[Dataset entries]
- Opening Delimiter -

(* ===== verification/FileView.v ===== *)
(** * Callbacks, seen as updates of one file

    What create, write, truncate, unlink, rename, mkdir, rmdir and symlink do to
    the files a process finds through a mount: each changes the file it names and
    no other ([becomes]). *)

From S2P Require Import Prelude Strs Inode HostFs Handles Quota TextMerge Branch Codec View Manager Commit.
From S2P Require Import Frame BranchLaws Isolation WorldInv ManagerSpec EditSpec WriteSpec Quiet FileFrame.
From S2P Require Import Platform Mount Ctl Fuse FuseWalk FuseInv FuseFacts FuseSpec FuseIO RenameSpec.

Open Scope bool_scope.

Section Steps.
Context {E : Env} {J : Serde} {K : Kernel}.

(** *** Tombstones through a mount *)

#[local] Existing Instance mounted_preorder.
Definition mmem (n : string) (P : string -> Prop) (s s' : Mounted) : Prop := wmem n P s.1 s'.1.
#[local] Instance mmem_preorder n P : PreOrder (mmem n P).
Proof. split; [by intros s; unfold mmem|]. intros a b c H1 H2. unfold mmem in *. by etransitivity. Qed.

Lemma mgr_mmem n P {A} (c : MIO A) : keeps (wmem n P) c -> keeps (mmem n P) (mgr c).
Proof. apply mgr_keeps. Qed.
Lemma hostio_mmem n P {A} (c : IO A) : keeps (mmem n P) (hostio c).
Proof. apply mgr_mmem, on_host_wmem. Qed.

(** Steps that change the tables of the mount only. *)
Lemma same_store_mmem n P {A} (c : FIO A) : keeps same_store c -> keeps (mmem n P) c.
Proof. intros Hc s. unfold mmem. by rewrite (Hc s). Qed.

Lemma ensure_cow_mmem n (P : string -> Prop) m rel : P rel -> m = n -> keeps (mmem n P) (ensure_cow_for_branch m rel).
Proof.
  intros Hp ->. unfold ensure_cow_for_branch. apply keeps_bind; [apply _| |intros r; apply keeps_ret, _].
  by apply keeps_attempt, mgr_mmem, ensure_delta_wmem.
Qed.

(** *** The state a callback on one file starts from and what it leaves *)

Definition ready (b : string) (br : Branch) (s : Mounted) : Prop :=
  world_ok s.1.2 /\ branches s.1.2 !! b = Some br /\ store_ok (branch_dir br) s.1.1.

(** One file becomes [v], the others stay. *)
Definition becomes (b : string) (p : path) (v : option bytes) (s s' : Mounted) : Prop :=
  forall q, path_ok q -> file_of b s'.1 q = if decide (q = p) then v else file_of b s.1 q.
(** C25: starting a daemon.  Where one runs, [ensure_daemon] changes nothing,
    whatever base directory and limit it is given.  Where none runs it starts a
    child that gets the base, the store and the limit as they were given - the
    limit goes through its decimal text unharmed - and when that child gets to
    listen within fifty polls the daemon runs; when it takes longer the client
    gives up with an error although the daemon comes up all the same. *)
Theorem ensure_daemon_starts_one base st mx m k m' :
  let sock := get_socket_path st in
  (forall z, mx = Some z -> (0 <= z <= u64_max)%Z) ->
  is_daemon_running sock m = (Ok false, m) -> spawn_child (children m) = Ok k ->
  run_daemon (show base) st mx (with_child m) = (Ok (Ok tt), m') ->
  is_daemon_running sock m' = (Ok true, m') ->
  ensure_daemon (Some base) st mx m = (Ok (if k <? 50 then Ok tt else Err TTimedOut), m')
  /\ forall base' mx', ensure_daemon base' st mx' m' = (Ok (Ok tt), m').
Proof.
  intros sock Hmx Hdown Hk Hrun Hup. split.
  - unfold ensure_daemon. rewrite (bind_step _ _ _ _ _ Hdown). rewrite (bind_step _ _ m (Ok (show base)) m) by done.
    cbv beta iota. unfold start_daemon_background. rewrite (bind_step _ _ m m m) by done.
    rewrite (bind_step _ _ m tt (with_child m)) by done. rewrite Hk. apply wait_until_up; [| |done].
    + rewrite running_eq in Hdown |- *. cbn [m_host procs with_child]. injection Hdown as Hdown. unfold sock, get_socket_path in Hdown. by rewrite Hdown.
    + unfold child. cbn [arg_max_storage arg_base arg_storage]. rewrite (bind_step _ _ _ (Ok mx) (with_child m)).
      2:{ unfold ret, child_max. destruct mx as [z|]; [|done]. cbn [fmap option_fmap option_map]. by rewrite parse_decimal by by apply Hmx. }
      cbv beta iota. by rewrite Hrun.
  - intros base' mx'. unfold ensure_daemon. by rewrite (bind_step _ _ _ _ _ Hup).
Qed.

(** A mount without [--base] works on the base directory of the first one:
    with the path the first daemon wrote into the store the start is the same as
    with that path on the command line, as long as the path has no white space at
    its ends, which is trimmed away when it is read back. *)
Theorem base_is_remembered base st mx m mode t x :
  h_tree (m_host m) !! (st ++ ["base_path"]) = Some (Node (KFile (bytes_of (show base))) mode t x) ->
  utf8_valid (bytes_of (show base)) = true -> trim (show base) = show base ->
  ensure_daemon None st mx m = ensure_daemon (Some base) st mx m.
Proof.
  intros Hf Hu Ht. unfold ensure_daemon. rewrite !(bind_step _ _ _ _ _ (running_eq (st ++ ["daemon.sock"]) m)).
  destruct (runs_at _ _ _); [done|].
  assert (remembered_base st m = (Ok (Ok (show base)), m)) as Hr.
  { assert (metadata (st ++ ["base_path"]) (m_host m) = (Ok (Node (KFile (bytes_of (show base))) mode t x), m_host m)) as Hm.
    { unfold metadata, bind. rewrite (real_path_file _ _ _ Hf) by done. by rewrite (symlink_metadata_eq _ _ _ Hf). }
    unfold remembered_base. rewrite (bind_step _ _ m true m).
    2:{ unfold on_machine, zoom, exists_, attempt, bind. rewrite Hm. cbn. by rewrite with_host_same. }
    rewrite (bind_step _ _ m (Ok (show base)) m).
    2:{ unfold attempt, on_machine, zoom, read_to_string, read, bind. rewrite Hm. cbn [n_kind]. unfold ret at 1.
        rewrite Hu, string_of_bytes_of. cbn. by rewrite with_host_same. }
    cbv beta iota. by rewrite Ht. }
  by rewrite (bind_step _ _ _ _ _ Hr).
Qed.
End Client.

(** ** Example: a machine with an empty store *)

#[local] Existing Instances example_env example_serde example_kernel example_sessions example_json example_wire example_os.

Definition bare_machine : Machine :=
  {| m_host := Host (list_to_map [([], Node KDir 493 0 (Stamp 0 0 0 0));
                                  (["base"], Node KDir 493 0 (Stamp 1 0 0 0));
                                  (["base"; "a"], Node (KFile (bytes_of "A")) 420 0 (Stamp 2 0 0 0))]) 10 0 ∅;
     procs := []; children := 0 |}.
Definition after_commands (cs : list Commands) (m : Machine) : Machine := foldl (fun m c => (main c m).2) m cs.
Definition first_process (m : Machine) : Process :=
  match procs m with p :: _ => p | [] => (example_world, example_daemon) end.

(** A daemon with the branch "fix"; the same with the branch mounted. *)
Definition with_daemon : Machine :=
  after_commands [CmdStartDaemon (Some ["base"]) ["store"] None; CmdCreate "fix" None "main" false [] ["store"]] bare_machine.
Definition with_mount (agent : bool) : Machine :=
  after_commands [CmdMount None ["store"] "fix" false agent false false None ["mnt"]] with_daemon.

(** [listening] and the directories, as tests. *)
Definition canonicalb (p : path) (h : host) : bool :=
  match (canonicalize p h).1 with Ok q => bool_decide (q = p) | Err _ => false end.
Definition sockb (h : host) : bool :=
  match h_tree h !! ["store"; "daemon.sock"] with Some (Node KOther _ _ _) => true | _ => false end.
Definition listeningb (m : Machine) : bool :=
  canonicalb ["store"] (m_host m) && sockb (m_host m)
  && match procs m with p :: _ => bool_decide (socket_path p.2 = ["store"; "daemon.sock"]) | [] => false end
  && negb (shutdown (first_process m).2).

Lemma canonical_example p h : canonicalb p h = true -> canonicalize p h = (Ok p, h).
Proof.
  unfold canonicalb. assert ((canonicalize p h).2 = h) as Hs.
  { assert (keeps eq (canonicalize p)) as Hk by (unfold canonicalize; keeps_auto). by rewrite <- (Hk h). }
  destruct (canonicalize p h) as [[q|x] h']; cbn [fst snd] in *; [|done]. intros H%bool_decide_eq_true. by subst.
Qed.

Lemma sock_example h :
  sockb h = true -> exists mode t s, h_tree h !! get_socket_path ["store"] = Some (Node KOther mode t s).
Proof.
  unfold sockb, get_socket_path. simpl. destruct (h_tree h !! _) as [[[] mode t s]|]; try done. by do 3 eexists.
Qed.

Lemma listening_example m : listeningb m = true -> listening m ["store"] 0 (first_process m).1 (first_process m).2.
Proof.
  unfold listeningb. rewrite !andb_true_iff. intros [[[H1 H2] H3] H4].
  split; [by apply canonical_example| | |by apply negb_true_iff].
  - by apply sock_example.
  - unfold first_process. destruct (procs m) as [|[w d] l]; [done|]. apply bool_decide_eq_true in H3.
    cbn [list_find]. rewrite decide_True by done. done.
Qed.

Lemma example_freeze :
  (handle_request (ReqFreeze "fix") (m_host with_daemon, (first_process with_daemon).1, (first_process with_daemon).2)).1
  = Ok success.
Proof. by vm_compute. Qed.
Lemma with_daemon_listens : listeningb with_daemon = true.
Proof. by vm_compute. Qed.

Lemma command_is_its_request_witness :
  exists x, (main (CmdFreeze "fix" ["store"]) with_daemon).1 = Ok x /\ code x = 0%Z.
Proof.
  destruct (command_is_its_request (CmdFreeze "fix" ["store"]) ["store"] (ReqFreeze "fix") with_daemon 0
    (first_process with_daemon).1 (first_process with_daemon).2 success _ eq_refl
    (listening_example _ with_daemon_listens) (run_ok _ _ _ example_freeze)) as (x & H1 & H2 & _).
  exists x. split; [by rewrite H1|]. by apply H2.
Defined.

(** [world_ok] of a store whose branches are all children of [main], as a test. *)
Definition world_test (w : World) : bool :=
  forallb (fun e : string * Branch =>
      bool_decide (branch_dir e.2 = branch_dir_of (storage_path w) e.1)
      && match br_parent e.2 with
         | None => true
         | Some p => bool_decide (p = "main") && negb (bool_decide (e.1 = "main"))
         end) (map_to_list (branches w))
  && bool_decide (is_Some (branches w !! "main"))
  && negb (under (storage_path w) (base_path w)) && negb (under (base_path w) (storage_path w)).

Lemma world_test_ok w : world_test w = true -> world_ok w.
Proof.
  unfold world_test. rewrite !andb_true_iff, !negb_true_iff, forallb_forall, bool_decide_eq_true.
  intros [[[Hall Hm] H1] H2].
  assert (forall n b, branches w !! n = Some b -> branch_dir b = branch_dir_of (storage_path w) n
    /\ forall p, br_parent b = Some p -> p = "main" /\ n <> "main") as Hb.
  { intros n b Hn. apply elem_of_map_to_list, list_elem_of_In in Hn. apply Hall in Hn. cbn [fst snd] in Hn.
    apply andb_true_iff in Hn as [Hd Hp]. apply bool_decide_eq_true in Hd. split; [done|]. intros p Hpb.
    by rewrite Hpb, andb_true_iff, negb_true_iff, bool_decide_eq_true, bool_decide_eq_false in Hp. }
  split; [|done| |done].
  - exists (fun n => if decide (n = "main") then 0 else 1). intros n b p Hn Hp.
    destruct (Hb n b Hn) as [_ H]. destruct (H p Hp) as [-> Hne]. split; [done|].
    rewrite decide_True, decide_False by done. lia.
  - intros n b Hn. by apply Hb in Hn as [? _].
Qed.

(** A machine with one daemon and one mount, at [mnt], as [do_mount] makes it. *)
Definition fresh_mount (m : Machine) (agent : bool) : Mounted :=
  (m_host m, (first_process m).1, fs_new (first_process m).1 ["mnt"] false (negb agent)).

Definition mountedb (m : Machine) : bool :=
  listeningb m && canonicalb ["mnt"] (m_host m) && world_test (first_process m).1
  && bool_decide (get_mount_branch ["mnt"] (first_process m).1 = Some "fix")
  && match procs m with [_] => true | _ => false end.

Definition serves (m : Machine) (agent : bool) : Prop :=
  mounts (first_process m).2 !! ["mnt"] = Some {| session := 0; served_fs := (fresh_mount m agent).2 |}.

Record is_mounted (m : Machine) : Prop := {
  im_listens : listening m ["store"] 0 (first_process m).1 (first_process m).2;
  im_dir : canonicalize ["mnt"] (m_host m) = (Ok ["mnt"], m_host m);
  im_world : world_ok (first_process m).1;
  im_branch : get_mount_branch ["mnt"] (first_process m).1 = Some "fix";
  im_procs : procs m = [first_process m];
}.

Lemma mounted_facts m : mountedb m = true -> is_mounted m.
Proof.
  unfold mountedb. rewrite !andb_true_iff. intros [[[[H1 H2] H3] H4%bool_decide_eq_true] H5]. split; [| | |done|].
  - by apply listening_example.
  - by apply canonical_example.
  - by apply world_test_ok.
  - unfold first_process. by destruct (procs m) as [|p []].
Qed.

Lemma mounted_at m agent : is_mounted m -> serves m agent -> at_mount m 0 ["mnt"] (fresh_mount m agent).
Proof.
  intros Hm Hs. exists (first_process m).2, {| session := 0; served_fs := (fresh_mount m agent).2 |}.
  split; [|by split; [exact Hs|]]. rewrite (im_procs _ Hm). change (Some (first_process m) = Some ((first_process m).1, (first_process m).2)). by destruct (first_process m).
Qed.

Lemma mounted_find m agent : is_mounted m -> serves m agent ->
  fst <$> list_find (fun p : Process => is_Some (mounts p.2 !! ["mnt"])) (procs m) = Some 0.
Proof.
  intros Hm Hs. rewrite (im_procs _ Hm). cbn [list_find]. by rewrite decide_True by (rewrite Hs; by eexists).
Qed.
Definition branch_status_reports_only_delta_and_tombstone_changes : IO unit :=
  in_tmp (fun tmp => with_manager tmp (
    do* host_write (join tmp "base/unchanged.txt") "unchanged";
    do* host_write (join tmp "base/deleted.txt") "deleted";
    do* lazy_branch "work" "main";
    do* with_branch "work" (fun b =>
      do* on_host (test_write (delta_path b "/new.txt") "new");
      do* on_host (test_write (delta_path b "/nested/file.txt") "nested");
      add_tombstone "/deleted.txt");
    let* status := status_of "work" in
    do* equal (delta_entries status) 2;
    do* equal (st_tombstones status) 1;
    do* assert (has_entry "delta" "file" "/new.txt" status);
    do* assert (has_entry "delta" "file" "/nested/file.txt" status);
    do* assert (has_entry "delete" "tombstone" "/deleted.txt" status);
    do* assert (negb (diff_has (fun e => bool_decide (d_kind e = "dir")) status));
    assert (negb (diff_has (fun e => bool_decide (d_path e = "/unchanged.txt")) status)))).

(** ** Directories without any permission *)

(** The rest of a test, after the modes it has taken away. *)
Definition with_reset (make : MIO (list path)) (rest : MIO unit) : MIO unit :=
  let* reset := make in finally rest (on_host (mode_reset_drop reset)).

Definition branch_status_survives_mode_000_delta_dir_and_reports_accessible_deltas : IO unit :=
  in_tmp (fun tmp => with_manager tmp (
    do* lazy_branch "work" "main";
    with_reset
      (with_branch "work" (fun b =>
        do* on_host (test_write (delta_path b "/new.txt") "new");
        on_host (make_mode_000_dir (delta_path b "/.scratch/cap-probe/kern-ovl-test/work/work"))))
      (let* status := status_of "work" in
       assert (has_entry "delta" "file" "/new.txt" status)))).

Definition gone (tmp : path) (n : string) : MIO unit :=
  do* holds (negated (valid n));
  holds (not_on_disk (join tmp "storage/branches/work")).

Definition abort_discards_branch_with_mode_000_nested_delta_dir : IO unit :=
  in_tmp (fun tmp => with_manager tmp (
    do* lazy_branch "work" "main";
    with_reset
      (with_branch "work" (fun b =>
        on_host (make_mode_000_dir (delta_path b "/.scratch/cap-probe/kern-ovl-test/work/work"))))
      (let* p := unwrap (abort "work") in
       do* equal p "main";
       gone tmp "work"))).

Definition private_dir (b : Branch) (rel : string) : BIO (list path) :=
  let private := delta_path b rel in
  do* on_host (test_write (private ++ ["inside.txt"]) "inside");
  on_host (make_mode_000_dir private).

Definition commit_walks_mode_000_delta_dir_and_commits_files_inside_it : IO unit :=
  in_tmp (fun tmp => with_manager tmp (
    do* lazy_branch "work" "main";
    with_reset
      (with_branch "work" (fun b => private_dir b "/private"))
      (let* p := unwrap (commit "work") in
       do* equal p "main";
       do* reads (join tmp "base/private/inside.txt") "inside";
       gone tmp "work"))).

(** Nothing is left of some paths of a branch, nor a tombstone. *)
Definition nothing_left (n : string) (rels : list string) : MIO unit :=
  do* no_diff n;
  with_branch n (fun b =>
    do* for_each rels (fun rel => holds (not_on_disk (delta_path b rel)));
    equal (get_tombstones b) ∅).

Definition deleting_branch_local_temp_file_leaves_no_tombstone_or_empty_parent_delta : IO unit :=
  in_tmp (fun tmp => with_manager tmp (
    do* lazy_branch "work" "main";
    do* with_branch "work" (fun b =>
      on_host (test_write (delta_path b "/domen-cuda10/.bash_history-00002.tmp") "transient history"));
    do* unwrap (delete_path_in_branch "work" "/domen-cuda10/.bash_history-00002.tmp");
    nothing_left "work" ["/domen-cuda10/.bash_history-00002.tmp"; "/domen-cuda10"])).

Definition deleting_branch_local_mode_000_dir_leaves_no_tombstone_or_delta : IO unit :=
  in_tmp (fun tmp => with_manager tmp (
    do* lazy_branch "work" "main";
    with_reset
      (with_branch "work" (fun b => private_dir b "/scratch/private"))
      (do* unwrap (delete_path_in_branch "work" "/scratch/private");
       nothing_left "work" ["/scratch/private"; "/scratch"]))).

Definition nested_delete_of_parent_created_file_leaves_no_parent_tombstone : IO unit :=
  in_tmp (fun tmp => with_manager tmp (
    do* lazy_branch "work" "main";
    do* write_delta "work" "/tmp/session-only.tmp" "transient";
    do* lazy_branch "child" "work";
    do* unwrap (delete_path_in_branch "child" "/tmp/session-only.tmp");
    let* child_status := status_of "child" in
    do* equal (st_tombstones child_status) 1;
    let* p := unwrap (commit "child") in
    do* equal p "work";
    do* nothing_left "work" ["/tmp/session-only.tmp"; "/tmp"];
    let* p := unwrap (commit "work") in
    do* equal p "main";
    holds (not_on_disk (join tmp "base/tmp/session-only.tmp")))).

Definition deleting_modified_inherited_file_reports_only_delete_tombstone : IO unit :=
  in_tmp (fun tmp => with_manager tmp (
    do* host_write (join tmp "base/existing.txt") "base";
    do* lazy_branch "work" "main";
    do* with_branch "work" (fun b => on_host (test_write (delta_path b "/existing.txt") "modified"));
    do* unwrap (delete_path_in_branch "work" "/existing.txt");
    let* status := status_of "work" in
    do* equal (delta_entries status) 0;
    do* equal (st_tombstones status) 1;
    do* equal (length (diff status)) 1;
    let* e := expect (diff status !! 0) in
    do* equal (op e) "delete";
    equal (d_path e) "/existing.txt")).

(** ** Hidden paths *)

Definition agent_branch (hides : list string) : MIO unit :=
  unwrap (create_branch_with_options "agent" "main" Lazy hides).

Definition hidden_paths_do_not_resolve_through_inheritance : IO unit :=
  in_tmp (fun tmp => with_manager tmp (
    do* host_write (join tmp "base/.ssh/id_rsa") "SECRET";
    do* host_write (join tmp "base/.env") "TOKEN=x";
    do* host_write (join tmp "base/Projects/ok.py") "fine";
    do* agent_branch [".ssh"; "/.env"];
    do* holds (hidden "agent" "/.ssh");
    do* holds (hidden "agent" "/.ssh/id_rsa");
    do* holds (hidden "agent" "/.env");
    do* holds (visible "agent" "/Projects/ok.py");
    holds (visible "main" "/.ssh/id_rsa"))).

Definition hidden_paths_filtered_from_readdir_but_delta_shadow_visible : IO unit :=
  in_tmp (fun tmp => with_manager tmp (
    do* host_write (join tmp "base/.env") "TOKEN=real";
    do* host_write (join tmp "base/visible.txt") "data";
    do* agent_branch [".env"];
    let* names := names_at "agent" "/" in
    do* assert (negb (bool_decide (".env" ∈ names)));
    do* assert (bool_decide ("visible.txt" ∈ names));
    do* host_write (join tmp "storage/branches/agent/files/.env") "TOKEN=agent-own";
    do* shows "agent" "/.env" "TOKEN=agent-own";
    let* names := names_at "agent" "/" in
    do* assert (bool_decide (".env" ∈ names));
    let* status := status_of "agent" in
    assert (diff_has (is_entry "delta" "/.env") status))).

Definition hide_paths_survive_metadata_reload : IO unit :=
  in_tmp (fun tmp =>
    do* test_write (join tmp "base/.netrc") "machine x login y";
    do* with_manager tmp (agent_branch [".netrc"]);
    with_manager tmp (
      do* holds (hidden "agent" "/.netrc");
      holds (visible "main" "/.netrc"))).

(** ** Staged merges *)

Definition src_and_dst (body : path -> path -> IO unit) : IO unit :=
  in_tmp (fun tmp =>
    let src := join tmp "src" in
    let dst := join tmp "dst" in
    do* unwrap (create_dir_all src);
    do* unwrap (create_dir_all dst);
    body src dst).
Definition put (p : path) (data : string) : IO unit := unwrap (write p (bytes_of data)).
Definition tmp_of (dest : path) : path := commit_side_path dest "tmp".
Definition trash_of (target : path) : path := commit_side_path target "trash".
Definition absent (p : path) : IO unit := let* b := exists_ p in assert (negb b).
Definition present (p : path) : IO unit := holds (exists_ p).
Definition holds_data (p : path) (data : string) : IO unit := let* d := unwrap (read p) in equal d (bytes_of data).

Definition commit_publishes_all_staged_files : IO unit :=
  src_and_dst (fun src dst =>
    do* put (join src "a") "new-a";
    do* put (join src "b") "new-b";
    let* merged := with_staged (
      do* unwrap (stage_copy "/a" (join src "a") dst);
      do* unwrap (stage_copy "/b" (join src "b") dst);
      unwrap publish) in
    do* equal (length merged) 2;
    do* holds_data (join dst "a") "new-a";
    do* holds_data (join dst "b") "new-b";
    do* absent (tmp_of (join dst "a"));
    absent (tmp_of (join dst "b"))).

Definition commit_publishes_nested_paths : IO unit :=
  src_and_dst (fun src dst =>
    do* unwrap (create_dir_all (join src "sub"));
    do* put (join src "sub/x") "new-x";
    let* _ := with_staged (
      do* unwrap (stage_copy "/sub/x" (join src "sub/x") dst);
      unwrap publish) in
    do* holds_data (join dst "sub/x") "new-x";
    absent (tmp_of (join dst "sub/x"))).

Definition drop_without_commit_removes_temps_and_preserves_dest : IO unit :=
  src_and_dst (fun src dst =>
    do* put (join src "a") "new-a";
    do* put (join dst "a") "old-a";
    do* with_staged (
      do* unwrap (stage_copy "/a" (join src "a") dst);
      do* on_host (present (tmp_of (join dst "a")));
      on_host (holds_data (join dst "a") "old-a"));
    do* absent (tmp_of (join dst "a"));
    holds_data (join dst "a") "old-a").

Definition failed_stage_propagates_and_cleans_up : IO unit :=
  src_and_dst (fun src dst =>
    do* put (join src "a") "new-a";
    do* put (join dst "a") "old-a";
    do* with_staged (
      do* unwrap (stage_copy "/a" (join src "a") dst);
      fails_ (stage_copy "/missing" (join src "missing") dst));
    do* absent (tmp_of (join dst "a"));
    holds_data (join dst "a") "old-a").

- Closing Delimiter -

EXERCISE INSTRUCTIONS
Read the data above and pull out each line that holds the string "iota".

REPLY TO THE EXERCISE
    cbv beta iota. unfold start_daemon_background. rewrite (bind_step _ _ m m m) by done.
      cbv beta iota. by rewrite Hrun.
    cbv beta iota. by rewrite Ht. }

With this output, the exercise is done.